(* ===== verification/Reducer.v ===== *)
(** * Lane recovery

    packages/agent/src/harness/reducer.ts: [validateRecordLog] rejects record
    logs the single-writer protocol cannot produce, and [reduceLaneState]
    reconstructs a lane's orchestration state (open operation, current step,
    tool batch, pending queues, configuration, terminal failure) from its
    durable records and entries.

    [Guard.IsDeepEqual] is typebox's structural comparison, a parameter here. *)

From stdpp Require Import base list gmap strings pretty sorting.
From Stdlib Require Import ZArith Lia.
From S2P Require Import Prelude SessionTypes.

Inductive RecordLogCorruptionReason :=
| X_multiple_open_operations | X_unknown_operation | X_record_after_finish
| X_non_consecutive_attempt | X_invalid_compaction_reason | X_queue_after_abort
| X_invalid_queue_cancellation | X_inconsistent_step | X_tool_call_mismatch
| X_duplicate_tool_invocation | X_provisioned_entry_mismatch | X_invalid_deferred_handle.

Record RecordLogCorruption := { corruption_reason : RecordLogCorruptionReason; corruption_message : jstring }.

Definition corrupt {A} (reason : RecordLogCorruptionReason) (message : jstring) : Result RecordLogCorruption A :=
  Err {| corruption_reason := reason; corruption_message := message |}.

Record RecordLogSlice := {
  slice_lane : jstring;
  slice_openOperations : list OperationStartedRecord;
  slice_records : list LaneRecord;
  slice_entries : list Entry }.

Record EffectiveLaneConfiguration := {
  cfg_model : jstring * jstring;
  cfg_thinkingLevel : jstring;
  cfg_activeToolNames : list jstring }.

Inductive FailureSource := FS_step | FS_deferred_fetch.

Record TerminalFailureState := {
  tf_entryId : jstring; tf_source : FailureSource; tf_message : AssistantMessage }.

Record ToolCallState := {
  tc_toolIndex : Z;
  tc_toolCall : ToolCall;
  tc_started : option LaneRecord;
  tc_resultExists : bool;
  tc_terminate : bool }.

Record ToolBatchState := {
  tb_assistantEntryId : jstring;
  tb_calls : list ToolCallState;
  tb_truncated : bool;
  tb_unresolved : bool }.

Record StepState := {
  step_kind : StepKind;
  step_attempts : Z;
  step_resultEntryId : jstring;
  step_compactionReason : option CompactionReason }.

Record NewestOwn := {
  no_entryId : jstring;
  no_type : EntryType;
  no_role : option Role;
  no_stopReason : option StopReason }.

Record Targets := { target_result : option bool; target_summary : option bool }.

Record OperationState := {
  op_id : jstring;
  op_kind : OperationKind;
  op_intent : Intent;
  op_aborting : bool;
  op_step : option StepState;
  op_toolBatch : option ToolBatchState;
  op_missingInitialMessages : list ProvisionedEntry;
  op_pendingSteer : list ProvisionedEntry;
  op_pendingFollowUp : list ProvisionedEntry;
  op_pendingWrites : list ProvisionedEntry;
  op_deferred : option DeferredHandle;
  op_overflowRecoveryUsed : bool;
  op_newestOwn : option NewestOwn;
  op_targets : Targets }.

Record LaneState := {
  ls_lane : jstring;
  ls_leafId : option jstring;
  ls_operation : option OperationState;
  ls_pendingNextRun : list ProvisionedEntry }.

Record LaneReductionInput := {
  in_slice : RecordLogSlice;
  in_leafId : option jstring;
  in_ownEntries : list Entry;
  in_configurationEntries : list Entry;
  in_defaults : EffectiveLaneConfiguration }.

# Aim of the exercise
Your response should be an exact copy of all the records.

# Task answer
(* ===== verification/Reducer.v ===== *)
(** * Lane recovery

    packages/agent/src/harness/reducer.ts: [validateRecordLog] rejects record
    logs the single-writer protocol cannot produce, and [reduceLaneState]
    reconstructs a lane's orchestration state (open operation, current step,
    tool batch, pending queues, configuration, terminal failure) from its
    durable records and entries.

    [Guard.IsDeepEqual] is typebox's structural comparison, a parameter here. *)

From stdpp Require Import base list gmap strings pretty sorting.
From Stdlib Require Import ZArith Lia.
From S2P Require Import Prelude SessionTypes.

Inductive RecordLogCorruptionReason :=
| X_multiple_open_operations | X_unknown_operation | X_record_after_finish
| X_non_consecutive_attempt | X_invalid_compaction_reason | X_queue_after_abort
| X_invalid_queue_cancellation | X_inconsistent_step | X_tool_call_mismatch
| X_duplicate_tool_invocation | X_provisioned_entry_mismatch | X_invalid_deferred_handle.

Record RecordLogCorruption := { corruption_reason : RecordLogCorruptionReason; corruption_message : jstring }.

Definition corrupt {A} (reason : RecordLogCorruptionReason) (message : jstring) : Result RecordLogCorruption A :=
  Err {| corruption_reason := reason; corruption_message := message |}.

Record RecordLogSlice := {
  slice_lane : jstring;
  slice_openOperations : list OperationStartedRecord;
  slice_records : list LaneRecord;
  slice_entries : list Entry }.

Record EffectiveLaneConfiguration := {
  cfg_model : jstring * jstring;
  cfg_thinkingLevel : jstring;
  cfg_activeToolNames : list jstring }.

Inductive FailureSource := FS_step | FS_deferred_fetch.

Record TerminalFailureState := {
  tf_entryId : jstring; tf_source : FailureSource; tf_message : AssistantMessage }.

Record ToolCallState := {
  tc_toolIndex : Z;
  tc_toolCall : ToolCall;
  tc_started : option LaneRecord;
  tc_resultExists : bool;
  tc_terminate : bool }.

Record ToolBatchState := {
  tb_assistantEntryId : jstring;
  tb_calls : list ToolCallState;
  tb_truncated : bool;
  tb_unresolved : bool }.

Record StepState := {
  step_kind : StepKind;
  step_attempts : Z;
  step_resultEntryId : jstring;
  step_compactionReason : option CompactionReason }.

Record NewestOwn := {
  no_entryId : jstring;
  no_type : EntryType;
  no_role : option Role;
  no_stopReason : option StopReason }.

Record Targets := { target_result : option bool; target_summary : option bool }.

Record OperationState := {
  op_id : jstring;
  op_kind : OperationKind;
  op_intent : Intent;
  op_aborting : bool;
  op_step : option StepState;
  op_toolBatch : option ToolBatchState;
  op_missingInitialMessages : list ProvisionedEntry;
  op_pendingSteer : list ProvisionedEntry;
  op_pendingFollowUp : list ProvisionedEntry;
  op_pendingWrites : list ProvisionedEntry;
  op_deferred : option DeferredHandle;
  op_overflowRecoveryUsed : bool;
  op_newestOwn : option NewestOwn;
  op_targets : Targets }.

Record LaneState := {
  ls_lane : jstring;
  ls_leafId : option jstring;
  ls_operation : option OperationState;
  ls_pendingNextRun : list ProvisionedEntry }.

Record LaneReductionInput := {
  in_slice : RecordLogSlice;
  in_leafId : option jstring;
  in_ownEntries : list Entry;
  in_configurationEntries : list Entry;
  in_defaults : EffectiveLaneConfiguration }.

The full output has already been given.